You are viewing a plain text version of this content. The canonical link for it is here.
Posted to dev@subversion.apache.org by Johan Corveleyn <jc...@gmail.com> on 2010/10/07 23:44:28 UTC

[RFC] Diff (blame) optimization: how to go forward

Hi all,

This is a follow-up to the WIP-patches I posted last week [1], which
are about improving performance of svn_diff (and therefor also blame
on the client-side), especially for large files.

To summarize: the idea was (is) to strip off the identical prefix and
suffix, and then letting the existing diff algorithm work on the
remainder. As stated in [2], I ran into some difficulties to get the
exact same result of the existing diff algorithm (because of too eager
suffix stripping). I've spent some time searching for a "perfect"
solution, but I can't find one. So now I'm stuck and would like to
have some feedback on what to do with it.

First: the thing works, and it can reduce the time needed for svn_diff
by 20% up to 80% for large files (depending on the distribution of the
changes). An extreme example is a reduction from ~150ms to ~30ms for a
60000-lines file with a small number of lines changed (say up to 100)
located close together (so lots of identical prefix/suffix).

Blame gets similar benefits, *if the server is fast enough*. I used
svnserve built from Stefan^2's performance branch to test this. A
normal svnserve with FSFS isn't really fast enough (unless maybe with
an SSD, but I don't have one here) to serve up the 2500 revisions of
the large file quickly enough. But the performance-enhanced-svnserve,
with a hot cache filled with the necessary full-texts, is definitely
fast enough to make the time of blame completely dependent on the
client-side performance. Conclusion: the diff optimization we're
talking about is much more useful for blame together with a server
with the full-text membuffer caching of the performance branch.

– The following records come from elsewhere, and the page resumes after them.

Fixpoint bind {A B : Type} (m : relay A) (f : A -> relay B) : relay B :=
  match m with
  | Return a => f a
  | Extern e k => Extern e (bind k f)
  end.

Declare Scope relay_scope.
Delimit Scope relay_scope with relay.
Bind Scope relay_scope with relay.
Notation "x <- m ;; k" := (bind m (fun x => k))
  (at level 61, m at next level, right associativity) : relay_scope.
Notation "m ;; k" := (bind m (fun _ => k))
  (at level 61, right associativity) : relay_scope.
Local Open Scope relay_scope.

(** The three [extern] functions, as statements of the monad. *)
Definition go_card_info_cb (i : pointer Mutable pa_card_info) (eol : int)
    (userdata : pointer Mutable void) : relay unit :=
  Extern (Go_card_info_cb i eol userdata) (Return tt).

Definition go_sink_info_cb (i : pointer Mutable pa_sink_info) (eol : int)
    (userdata : pointer Mutable void) : relay unit :=
  Extern (Go_sink_info_cb i eol userdata) (Return tt).

Definition go_context_subscribe_cb (t : pa_subscription_event_type_t)
    (idx : uint32_t) (userdata : pointer Mutable void) : relay unit :=
  Extern (Go_context_subscribe_cb t idx userdata) (Return tt).

(** ** The relay: [pulsego.c] *)

Definition card_info_cb (c : pointer Mutable pa_context)
    (i : pointer Const pa_card_info) (eol : int)
    (userdata : pointer Mutable void) : relay unit :=
  go_card_info_cb (const_cast i) eol userdata.

Definition sink_info_cb (c : pointer Mutable pa_context)
    (i : pointer Const pa_sink_info) (eol : int)
    (userdata : pointer Mutable void) : relay unit :=
  go_sink_info_cb (const_cast i) eol userdata.

Definition context_subscribe_cb (c : pointer Mutable pa_context)
    (t : pa_subscription_event_type_t) (idx : uint32_t)
    (userdata : pointer Mutable void) : relay unit :=
  go_context_subscribe_cb t idx userdata.

(** ** Reading a relay program *)

(** The calls a program makes, in program order. *)
Fixpoint host_calls {A : Type} (p : relay A) : list host_call :=
  match p with
  | Return _ => []
  | Extern e k => e :: host_calls k
  end.

(** How a call into the host can end: it returns, leaving the world in
    some state; it fails (a Go panic, identified by a code); or it never
    comes back. *)
Inductive failure : Type := Panic (code : Z).

Inductive outcome (R : Type) : Type :=
| Returned (r : R)
| Failed (f : failure)
| Diverged.

Arguments Returned {R} _.
Arguments Failed {R} _.
Arguments Diverged {R}.

(** A host is what it does to the world on each call.  The world [W] is
    everything outside the relay: the Go heap, the snapshot memory owned
    by libpulse, the registry behind [userdata]. *)
Definition host (W : Type) : Type := host_call -> W -> outcome W.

Now, the reason why I'm stuck: suffix scanning sometimes strips a
little bit too much (see [2] for full explanation). In this case the
resulting diff is still correct, but it's not as nice for the user. As
I noted in [2], GNU diff also has this problem, but the user can help
a little bit by specifying a large enough number of
prefix/suffix-lines to keep (--horizon-lines).

So, what to do?
- I have not found a better solution than to use some form of
"horizon-lines" to get the "nice" result, but still have a similar
performance improvement (unless if I leave out suffix stripping
entirely, only strip prefix, but that halves the power of the
optimization).

- I've tested with keeping up to 50 suffix-lines. It didn't have the
slightest impact on the performance improvement (we're talking about
stripping away 1000's of lines). This fixed all real-life examples I
could find/test (diff/blame output is precisely identical to original
svn). If I kept only 20 lines, I still ran into some differences (30
lines was enough for my example file, but I took it up to 50 to be
sure).

- I would like to avoid leaving the decision to the user to come up
with an adequate number of suffix-lines-to-keep. So I'd like to just
hardcode some value, say 50, or even 100. I think this would give good
(=identical to original svn) diff/blame results in all but the most
extreme cases. With suffix-lines-to-keep=50, you'd need to insert a
block of text that has its last 50 lines identical to the 50 lines
preceding the insertion point, to mess up the diff result.

- If really necessary, we could say default=50, but it can be
overridden by the user with another -x option.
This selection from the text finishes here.